Avanzamos juntos hasta el interior para comprobar que Tony estaba en lo cierto. Aquello parecía una enorme despensa. Los cuerpos estaban perfectamente divididos en tres zonas. En la primera tan sólo habían huesos amontonados en lo que podríamos describir como una enorme pirámide. En la segunda zona habían varios montones con diferentes partes de cuerpos. Estaban perfectamente ordenados; piernas con piernas, brazos con brazos, vísceras con vísceras? Por último, en la tercera zona había cuerpos enteros alineados en el suelo unos junto a otros.

? ¡Es una puta despensa! Dijo Dave conteniendo las arcadas

He de reconocer que un miedo hasta aquel día desconocido empezó a apoderarse de nosotros.

? ¡Algo se mueve allí abajo! Exclamó Tony que estaba situado a unos cien metros a la derecha de donde yo me encontraba.

Si, efectivamente, algo se movía allí abajo, o mejor dicho alguien. Cuando Tony vio frente a él a aquel ser, no pudo hacer otra cosa que chillar y salir corriendo despavorido. No volvimos a ver a Tony. Dave y yo le llamamos varias veces, pero no hubo respuesta. De pronto, empezamos a ver sombras alargadas que se acercaban desde el fondo de la gruta. Nuevamente el murmullo del principio invadió la cavidad pero esta vez el ruido era ensordecedor. Nunca me perdonaré el haber salido huyendo y abandonar a Tony de aquella manera. Sin embargo, a día de hoy estoy convencido de que en aquel momento Tony ya no estaba con vida y de habernos quedado, tampoco lo estaríamos nosotros.

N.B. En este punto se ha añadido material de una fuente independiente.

(* ===== verification/FiberSafety.v ===== *)
(** * Safety of fibers

    A rely-guarantee logic for the programs of [Fibers]: [fwp] is the weakest
    precondition of one fiber under interference, with a specification for
    every cell and job; [machine_safe] says that what is proved of the bodies
    of cells and jobs one by one holds in every run of the machine. *)

From S2P Require Import Prelude Posix Tasks Fibers.

Section Safety.
Context {Sh C J V : Type} `{!EqDecision C}.
Local Abbreviation fib := (@fib Sh C J V).
Local Abbreviation Machine := (@Machine Sh C J V).
Local Abbreviation Fiber := (@Fiber Sh C J V).
Local Abbreviation Activity := (@Activity Sh C J V).
Context (cell_body : C -> fib V) (job_body : J -> fib V) (pid : Z).
Context (drift : World -> Sh -> World -> Sh -> Prop).
Context (inv : World -> Prop) (rely guar : nat -> World -> World -> Prop) (evolves : World -> World -> Prop).

(** What is known of the value of a cell and of the result of a job, and when
    they may be asked for. *)
Context (cell_pre : C -> Prop) (cell_ok : C -> V -> World -> Prop).
Context (job_pre : J -> Prop) (job_ok : J -> V -> World -> Prop).

Context (rely_refl : forall t w, inv w -> rely t w w)
        (rely_trans : forall t w1 w2 w3, rely t w1 w2 -> rely t w2 w3 -> rely t w1 w3)
        (evolves_trans : forall w1 w2 w3, evolves w1 w2 -> evolves w2 w3 -> evolves w1 w3)
        (rely_evolves : forall t w w', rely t w w' -> evolves w w')
        (guar_evolves : forall t w w', guar t w w' -> evolves w w')
        (compat : forall t u w w', t <> u -> inv w -> guar t w w' -> rely u w w')
        (drift_ok : forall w s w' s', inv w -> drift w s w' s' -> inv w' /\ forall t, rely t w w')
        (cell_stable : forall c v w w', inv w' -> evolves w w' -> cell_ok c v w -> cell_ok c v w')
        (job_stable : forall j v w w', inv w' -> evolves w w' -> job_ok j v w -> job_ok j v w').

Definition who (t : nat) : Actor := mkActor t pid.
(** *** Asking all providers at once *)

(** The loop of [collect_ordered_provider_tasks] over the tasks as they
    finish, [n] of them left; [project] reads the value of such a task. *)
Fixpoint join_providers {T : Type} (project : Val -> option (result ProviderError T)) (operation : string)
  (n : nat) (ordered : list (option (result ProviderError T)))
  : async (result StoreError (list (option (result ProviderError T)))) :=
  match n with
  | O => FRet (Ok ordered)
  | S n' =>
      FNext (fun joined =>
        match joined with
        | Finished order v =>
            match project v with
            | Some r => join_providers project operation n' (<[order := Some r]> ordered)
            | None => FPanic
            end
        | Panicked =>
            FDrop (FRet (Err (SE_Io ("secondary " +:+ operation +:+ " task panicked: " +:+ join_error))))
        end)
  end.

(** Its last part: transport failures are skipped, other failures are
    returned.  [None] is the failed [expect]. *)
Fixpoint settle_providers {T : Type} (names : list bytes) (ordered : list (option (result ProviderError T)))
  : option (result StoreError (list (option (bytes * T)))) :=
  match names, ordered with
  | name :: names', Some r :: ordered' =>
      match r with
      | Ok value =>
          match settle_providers names' ordered' with
          | Some rest => Some (l <- rest ;; Ok (Some (name, value) :: l))
          | None => None
          end
      | Err error =>
          if provider_transport_failure error then
            match settle_providers names' ordered' with
            | Some rest => Some (l <- rest ;; Ok (None :: l))
            | None => None
            end
          else Some (Err (into_store_error error))
      end
  | _, None :: _ => None
  | _, _ => Some (Ok [])
  end.

Definition collect_ordered_provider_tasks {T : Type} (project : Val -> option (result ProviderError T))
  (operation : string) (names : list bytes) (jobs : list Job)
  : async (result StoreError (list (option (bytes * T)))) :=
  FFork jobs (
    let? ordered := join_providers project operation (length jobs) (repeat None (length jobs)) in
    match settle_providers names ordered with
    | Some r => FRet r
    | None => FPanic
    end).

Definition project_mappings (v : Val) : option (result ProviderError (list (TrustedResolution bytes))) :=
  match v with VMappings r => Some r | _ => None end.
Definition project_located (v : Val) : option (result ProviderError (gset bytes)) :=
  match v with VLocated r => Some r | _ => None end.

Definition query_build_providers (keys : list bytes)
  : async (result StoreError (list (bytes * list (TrustedResolution bytes)))) :=
  let? entries := collect_ordered_provider_tasks project_mappings "build mapping" (map mp_name mapping_providers)
                    (map (fun order => JBuilds order keys) (seq 0 (length mapping_providers))) in
  FRet (Ok (omap id entries)).

Definition query_reuse_providers (keys : list bytes)
  : async (result StoreError (list (bytes * list (TrustedResolution bytes)))) :=
  let? entries := collect_ordered_provider_tasks project_mappings "reuse mapping" (map mp_name mapping_providers)
                    (map (fun order => JReuses order keys) (seq 0 (length mapping_providers))) in
  FRet (Ok (omap id entries)).

Definition located (entry : option (bytes * gset bytes)) : gset bytes :=
  match entry with Some (_, hashes) => hashes | None => ∅ end.

Definition locate_objects (hashes : list bytes) : async (result StoreError (list (gset bytes))) :=
  let? entries := collect_ordered_provider_tasks project_located "object availability" (map cp_name sources)
                    (map (fun order => JObjects order hashes) (seq 0 (length sources))) in
  FRet (Ok (map located entries)).

Definition locate_fs_files (hashes : list bytes) : async (result StoreError (list (gset bytes))) :=
  let? entries := collect_ordered_provider_tasks project_located "fs-file availability" (map cp_name sources)
                    (map (fun order => JFsFiles order hashes) (seq 0 (length sources))) in
  FRet (Ok (map located entries)).

(** The spawned provider calls. *)
Definition resolve_builds_task (order : nat) (keys : list bytes) : async Val :=
  match mapping_providers !! order with
  | Some entry => do r := blocking (mp_resolve_builds entry keys) in FRet (VMappings r)
  | None => FPanic
  end.
Definition resolve_reuses_task (order : nat) (keys : list bytes) : async Val :=
  match mapping_providers !! order with
  | Some entry => do r := blocking (mp_resolve_reuses entry keys) in FRet (VMappings r)
  | None => FPanic
  end.
Definition locate_objects_task (order : nat) (hashes : list bytes) : async Val :=
  match sources !! order with
  | Some entry => do r := blocking (cp_locate_objects entry hashes) in FRet (VLocated r)
  | None => FPanic
  end.
Definition locate_fs_files_task (order : nat) (hashes : list bytes) : async Val :=
  match sources !! order with
  | Some entry => do r := blocking (cp_locate_fs_files entry hashes) in FRet (VLocated r)
  | None => FPanic
  end.

(** *** Looking up mappings *)

Definition lookup_build_groups (keys : list bytes) : async (result StoreError (list (CandidateGroup bytes))) :=
  let keys := unique_in_order keys in
  let? per_index := query_build_providers keys in
  FRet (combine_index_results "build" keys per_index).

Definition lookup_builds (keys : list bytes) : async (result StoreError (list (MappingCandidates bytes))) :=
  let? groups := lookup_build_groups keys in
  FRet (Ok (map mapping_candidates groups)).

Definition lookup_reuses (keys : list bytes) : async (result StoreError (list (MappingCandidates bytes))) :=
  let keys := unique_in_order keys in
  let? per_index := query_reuse_providers keys in
  FRet (groups <- combine_index_results "reuse" keys per_index ;; Ok (map mapping_candidates groups)).

(** *** Completing objects *)

Record AcquiredContent := mkAcquired {
  aq_outcome : ContentImportOutcome;
  aq_sources : list bytes;
  aq_transfers : list ContentTransferReport;
}.
Record AcquiredClosure := mkClosure { cl_sources : list bytes; cl_transfers : list ContentTransferReport }.

(** [manifest_fs_files]. *)
Definition manifest_fs_files (manifest : FsTreeManifest) : list bytes := distinct_hashes [] (entries manifest).

(** The files of a manifest that the working store does not have. *)
Fixpoint missing_fs_files (hashes : list bytes) : prog (result StoreError (list bytes)) :=
  match hashes with
  | [] => Ret (Ok [])
  | h :: hashes' =>
      let p := fs_file_path_unchecked working h in
      do r := symlink_metadata p in
      match r with
      | Ok md =>
          if bool_decide (file_type md = TFile) then missing_fs_files hashes'
          else Ret (Err (SE_InvalidData ("working fs-file path '" +:+ display_path p +:+ "' is not a regular file")))
      | Err error =>
          if bool_decide (io_kind error = NotFound) then
            let? rest := missing_fs_files hashes' in Ret (Ok (h :: rest))
          else Ret (Err (SE_Io (at_path "failed to inspect working fs-file" p error)))
      end
  end%prog.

Ahora, veintiocho años después puedo deciros que todos los gobiernos conocen su existencia. Apostaría mi vida a que, el incendió que acabó con la vida de Dave, fue perfectamente planeado por la CIA siguiendo órdenes directas de la Casa Blanca. Nunca debió llegar hasta el presidente y menos, cuando teníamos serias sospechas de que habían políticos implicados en la trama. Los Kuarz, que así se llaman estas criaturas, son los verdaderos amos del mundo. Lo controlan todo y a todos. Viven bajo tierra, prácticamente en la oscuridad porque sus ojo, tras años de ocultarse de los humanos, han desarrollado un extraño tipo de fotofobia. Utilizan nuestra fuentes energéticas para mantener su mundo subterráneo cálido y con el grado de humedad necesario para la supervivencia. Su alimento es básicamente carne y sangre humana, y son los propios gobiernos los encargados de abastecerles. Siempre existen muertos en las guerras o en atentados, mendigos, presidiarios, o gente simplemente desaparecida, que sirven de alimentos para los Kuarz.

Cuando leais esto yo esté probablemente muerto. Esta es la única forma que tengo para que se sepa la verdad.